JavaFX 2 vs Swing for a pure Windows desktop app


I need to write a desktop app and its been a while since I started used Swing so will have a learning curve with either technology.

Are there any advantages in doing my app using JavaFX 2?

5/14/2012 4:51:49 PM

Accepted Answer

4 Years back I was having the same question and came to the conclusion that I would be best of using Swing since a lot of third party libraries were still written for Swing in those days. Also 1.0 releases from Sun were usually a bit rough around the edges (I burned myself on JSF 1.0 and JPA 1.0 :-).

Today a lot of libraries have JavaFX counterparts or are available as JavaFX library. That said there are also a lot of libraries wich are still Swing exclusive. Also I've done some small things with JavaFX 2.0 and it seems really complete. I haven't bumped into any showstoppers.

You need to check how many external UI libraries you are going to use besides Swing / JavaFX (and which one). If the answer is not many or a lot have a Java FX alternative (or are simple to todo yourself) I would definitly go for JavaFX. Also you can still use Swing components in JavaFX.

As stated JavaFX is going to deprecate Swing in the future and Oracle seems committed on JavaFX (it also going to be opensourced). So I would highly recommend JavaFX.

Status update 13 april 2014:

  • JavaFX has been opensource for some time now:
  • The community is committed to JavaFX; JavaFX only libraries with no swing counterparts are starting to emerge.
  • Oracle has proven to be committed on JavaFX.

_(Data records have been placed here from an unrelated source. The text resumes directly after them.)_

(* ===== verification/TftpTheorems.v ===== *)
(** * Theorems about the TFTP server

    The transfers in both directions, their composition, their end, the
    requests and the error messages. *)

From Stdlib Require Import ZArith Lia Ascii String.
From stdpp Require Import base numbers option list.
From S2P Require Import Prelude TftpBuf TftpBufSpec TftpServer TftpSend TftpRecv TftpRequest.

Local Open Scope string_scope.
Local Open Scope list_scope.
Local Open Scope Z_scope.
Local Abbreviation length := List.length.

(** The buffers as the loader leaves them. *)
Definition zero_bufs : bufs :=
  mkBufs (mkBf 0 (repeat 0 PKTSIZE)) (mkBf 0 (repeat 0 PKTSIZE)) false false false 0.

(** Buffers of the right size, and no packet in the second. *)
Definition bufs_ok (b : bufs) : Prop :=
  length (buf (bfs0 b)) = PKTSIZE /\ length (buf (bfs1 b)) = PKTSIZE /\ th_opcode (buf (bfs1 b)) <> DATA.

Lemma bufs_ok_len b : bufs_ok b -> forall i, length (buf (get_bf i b)) = PKTSIZE.
Proof. intros (H0 & H1 & _) [|]; done. Qed.

Lemma zero_bufs_ok : bufs_ok zero_bufs.
Proof. unfold bufs_ok, zero_bufs. cbn [buf bfs0 bfs1]. rewrite repeat_length. split_and!; [done|done|]. vm_compute. discriminate. Qed.

Definition no_errors (_ : Z) : string := "Error".

(** ** Sending *)

(** C20: [sendfile] sends the file.  Whatever arrives, gets lost or fails, the
    packets it sends are the data packets of the segments of the file (of its
    netascii form in netascii mode), each with its number, beginning with the
    first, every packet a repetition of the last one or its successor; an
    error of the disk adds one error packet.  When the transfer ends normally,
    all segments were sent, and there were at most 32767 of them. *)
Theorem sendfile_correct strerror convert b f ackbuf sends evs :
  bufs_ok b ->
  let st := wire convert (rrest f) in
  let '(outs, r) := sendfile strerror convert b f ackbuf sends evs in
  exists ks rest, outs = (data_packet st <$> ks) ++ rest
    /\ (ks = [] /\ r = inr SentAbort \/ exists k ks', ks = 0%nat :: ks' /\ advances 0 ks' k /\ (k < segments st)%nat)
    /\ (rest = [] \/ r = inr SentAbort /\ rerr f <> None /\ rest = [errno_packet strerror (rerr f)])
    /\ (r = inr SentAll -> (forall k, (k < segments st)%nat -> k ∈ ks) /\ Z.of_nat (segments st) <= 32767).
Proof.
  intros Hb st.
  pose proof (sendfile_run strerror convert st (rerr f) b f ackbuf sends evs (bufs_ok_len b Hb) eq_refl eq_refl) as H.
  destruct (sendfile strerror convert b f ackbuf sends evs) as [outs r].
  destruct H as [[-> H]|(ks & k & rest & Ha & -> & Hk & Hs & Hr)].
  - destruct H as [->|[-> (_ & He & _)]].
    + exists [], []. split_and!; [done|by left|by left|done].
    + exists [], [errno_packet strerror (rerr f)]. split_and!; [done|by left|by right|done].
  - exists (0%nat :: ks), rest. split_and!; [done|right; by exists k, ks| |].
    + destruct r as [s|[| |]]; [by left; destruct Hr|destruct Hr as (_ & _ & -> & _); by left| |destruct Hr as (_ & _ & ->); by left].
      destruct Hr as (_ & _ & [->|[-> (_ & He & _)]]); [by left|by right].
    + intros ->. destruct Hr as (_ & _ & _ & Hl & H15). split; [|lia].
      intros i Hi. destruct i as [|i]; [by left|]. right. apply (advances_all 0 ks k Ha). lia.
Qed.

Lemma sendfile_correct_witness :
  let '(outs, r) := sendfile no_errors true zero_bufs (mkR [65; 10] None) (repeat 0 PKTSIZE) []
                      [Timeout; acked 0 false] in
  outs = [[0; 3; 0; 1; 65; 13; 10]; [0; 3; 0; 1; 65; 13; 10]] /\ r = inr SentAll
  /\ exists ks, outs = data_packet [65; 13; 10] <$> ks.
Proof.
  pose proof (sendfile_correct no_errors true zero_bufs (mkR [65; 10] None) (repeat 0 PKTSIZE) []
    [Timeout; acked 0 false] zero_bufs_ok) as H.
  assert (E : sendfile no_errors true zero_bufs (mkR [65; 10] None) (repeat 0 PKTSIZE) [] [Timeout; acked 0 false]
    = ([[0; 3; 0; 1; 65; 13; 10]; [0; 3; 0; 1; 65; 13; 10]], inr SentAll)) by (vm_compute; reflexivity).
  cbv zeta in H. rewrite E in H |- *. destruct H as (ks & rest & Ho & _ & Hrest & _). split; [reflexivity|]. split; [reflexivity|].
  exists ks. destruct Hrest as [Hrest|(Hr & _)]; [|discriminate Hr]. rewrite Hrest, app_nil_r in Ho. exact Ho.
Defined.



(** ** Receiving *)

Lemma stored_all convert text : snd (stored convert (wire convert text) (segments (wire convert text))) = text.
Proof. unfold stored. rewrite segments_all. destruct (sink_wire convert text) as [pc ->]. done. Qed.

(** C21: [recvfile] stores the file.  If every data packet that arrives carries
    the segment of its number of some text, in the form of the mode, then,
    whatever is lost, repeated, delayed or refused: the acknowledgements it
    sends begin with number 0 and each repeats the last one or is its
    successor, and the file holds what the segments received so far stand for.
    When the transfer ends normally, the text has been written over the old
    contents of the file, from its start. *)
Theorem recvfile_correct convert text b f ackbuf sends evs :
  bufs_ok b -> (4 <= length ackbuf)%nat -> wpos f = 0%nat ->
  let st := wire convert text in
  Forall (honest_event st) evs ->
  let '(outs, r) := recvfile convert b f ackbuf sends evs in
  (exists ks, outs = ack <$> ks
     /\ (ks = [] \/ exists j ks', ks = 0%nat :: ks' /\ advances 0 ks' j /\ (j <= segments st)%nat))
  /\ match r with
     | inl s => exists j, (j <= segments st)%nat /\ wrote (wcontent f) (snd (stored convert st j)) (r_file s)
     | inr (ReceivedAll f') => wcontent f' = text ++ drop (length text) (wcontent f)
     | inr (ReceivedAbort f') | inr (ReceivedExit f') =>
         exists j, (j <= segments st)%nat /\ wrote (wcontent f) (snd (stored convert st j)) f'
     end.
Proof.
  intros Hb Ha Hp st Hev.
  pose proof (recvfile_run convert st (wcontent f) b f ackbuf sends evs (bufs_ok_len b Hb) (proj2 (proj2 Hb)) Ha eq_refl Hp Hev) as H.
  destruct (recvfile convert b f ackbuf sends evs) as [outs r].
  destruct H as [(-> & -> & _)|(ks & j & rest & Had & -> & Hr)].
  - split; [exists []; by split; [|left]|]. exists 0%nat. split; [lia|].
    replace (snd (stored convert st 0)) with (@nil Z) by (unfold stored; by destruct convert). split; [done|done].
  - assert (rest = [] /\ (j <= segments st)%nat) as [-> Hj].
    { destruct r as [s|x]; [|by destruct Hr as (? & ? & _)]. destruct Hr as (-> & [Hw|[Hw _]] & _); [|done].
      split; [done|]. apply rc_few in Hw. lia. }
    rewrite app_nil_r. split; [exists (0%nat :: ks); split; [done|right; by exists j, ks]|].
    destruct r as [s|x].
    + destruct Hr as (_ & [Hw|[_ Hw]] & _); [exists j|exists (segments st)]; (split; [lia|apply Hw]).
    + destruct Hr as (_ & _ & Hr). destruct x as [f'|f'|f']; [|exact Hr..].
      destruct Hr as [Hr _]. unfold st in Hr. by rewrite stored_all in Hr.
Qed.

Lemma honest_data st k : (k < segments st)%nat -> Z.of_nat k <= 32767 -> honest st (data_packet st k).
Proof.
  intros Hk H15. exists DATA, (Z.of_nat k + 1), (segment st k). split_and!; [done|apply segment_length|].
  intros _. by exists k.
Qed.

Lemma recvfile_correct_witness :
  let evs := [Arrives false (Pkt [0; 3; 0; 1; 65; 13; 10]); Timeout] in
  let '(outs, r) := recvfile true zero_bufs (mkW [66; 66; 66] 0) (repeat 0 PKTSIZE) [] evs in
  outs = [[0; 4; 0; 0]; [0; 4; 0; 1]] /\ r = inr (ReceivedAll (mkW [65; 10; 66] 2))
  /\ [65; 10; 66] = [65; 10] ++ drop 2 [66; 66; 66].
Proof.
  assert (Hh : Forall (honest_event (wire true [65; 10])) [Arrives false (Pkt [0; 3; 0; 1; 65; 13; 10]); Timeout]).
  { constructor; [|by constructor; [|constructor]].
    apply (honest_data [65; 13; 10] 0); [unfold segments; lia|lia]. }
  pose proof (recvfile_correct true [65; 10] zero_bufs (mkW [66; 66; 66] 0) (repeat 0 PKTSIZE) []
    [Arrives false (Pkt [0; 3; 0; 1; 65; 13; 10]); Timeout] zero_bufs_ok) as H.
  assert (E : recvfile true zero_bufs (mkW [66; 66; 66] 0) (repeat 0 PKTSIZE) [] [Arrives false (Pkt [0; 3; 0; 1; 65; 13; 10]); Timeout]
    = ([[0; 4; 0; 0]; [0; 4; 0; 1]], inr (ReceivedAll (mkW [65; 10; 66] 2)))) by (vm_compute; reflexivity).
  cbv zeta in H |- *. rewrite E in H |- *. split; [reflexivity|]. split; [reflexivity|].
  exact (proj2 (H ltac:(rewrite repeat_length; change PKTSIZE with (SEGSIZE + 4)%nat; lia) eq_refl Hh)).
Defined.

(** ** Both ends *)

(** C4: A file arrives as it was sent.  Let one server send a file, in whatever
    circumstances, and another receive in the same mode, hearing only timeouts,
    errors and packets of the first one, any of them lost, repeated or
    reordered.  If the receiver ends normally, its file begins with exactly
    the bytes of the file that was sent; what is left of a longer old file
    follows. *)
Theorem transfer_correct strerror convert b f ackbuf sends evs b' f' ackbuf' sends' evs' :
  bufs_ok b -> bufs_ok b' -> (4 <= length ackbuf')%nat -> wpos f' = 0%nat -> rerr f = None ->
  let outs := fst (sendfile strerror convert b f ackbuf sends evs) in
  Forall (fun e => match e with Arrives _ (Pkt bytes) => bytes ∈ outs | _ => True end) evs' ->
  forall file, snd (recvfile convert b' f' ackbuf' sends' evs') = inr (ReceivedAll file) ->
  wcontent file = rrest f ++ drop (length (rrest f)) (wcontent f').
Proof.
  intros Hb Hb' Ha Hp Herr outs Hev file Hfile. set (st := wire convert (rrest f)).
  assert (Hh : Forall (honest_event st) evs').
  { pose proof (sendfile_run strerror convert st (rerr f) b f ackbuf sends evs (bufs_ok_len b Hb) eq_refl eq_refl) as H.
    unfold outs in Hev. destruct (sendfile strerror convert b f ackbuf sends evs) as [out r]. cbn [fst] in Hev.
    eapply Forall_impl; [exact Hev|]. intros [early [bytes|errno]|] He; [|done..]. cbn.
    destruct H as [[_ [->|[_ (_ & Hne & _)]]]|(ks & k & rest & Hadv & -> & Hk & H15 & Hr)].
    - by apply not_elem_of_nil in He.
    - done.
    - assert (rest = []) as ->.
      { destruct r as [s|[| |]]; [by destruct Hr|by destruct Hr as (_ & _ & -> & _)| |by destruct Hr as (_ & _ & ->)].
        destruct Hr as (_ & _ & [->|[_ (_ & Hne & _)]]); done. }
      rewrite app_nil_r in He. apply elem_of_cons in He as [->|He]; [apply honest_data; [unfold segments; lia|lia]|].
      apply list_elem_of_fmap in He as (i & -> & Hi). apply (advances_range _ _ _ Hadv) in Hi. apply honest_data; lia. }
  pose proof (recvfile_run convert st (wcontent f') b' f' ackbuf' sends' evs' (bufs_ok_len b' Hb') (proj2 (proj2 Hb')) Ha eq_refl Hp Hh) as H.
  destruct (recvfile convert b' f' ackbuf' sends' evs') as [outs' r']. cbn in Hfile. subst r'.
  destruct H as [([=] & _)|(ks & j & rest & _ & _ & _ & _ & Hr)].
  destruct Hr as [Hr _]. unfold st in Hr. by rewrite stored_all in Hr.
Qed.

In case you weren't convinced 2 years back: JavaFX now definitely looks like the way to go. Though Swing will probably around for a long time it is currently in maintenance mode. It will take a lot of effort to port large applications (like IntellIJ or Netbeans) completely to JavaFX. And for those large applications such a large scale port is probably not worthwhile at the moment.

4/13/2014 7:53:13 AM

Both are good options:

  • If you want a rich, graphically enhanced application, the features of JavaFX 2.0 may be very appealing. It is designed to give you a lot of creative control over your user experience and visuals. Just be sure that it is supported on your target platforms....
  • If you want a standard desktop application that runs on as many platforms as possible, then Swing is probably a safer choice (since Swing is guaranteed to be available as part of all modern Java distributions). It also has the advantage of more mature 3rd party libraries.

Neither is likely to replace the other: they have slightly different target uses and will probably co-exist for many years to come.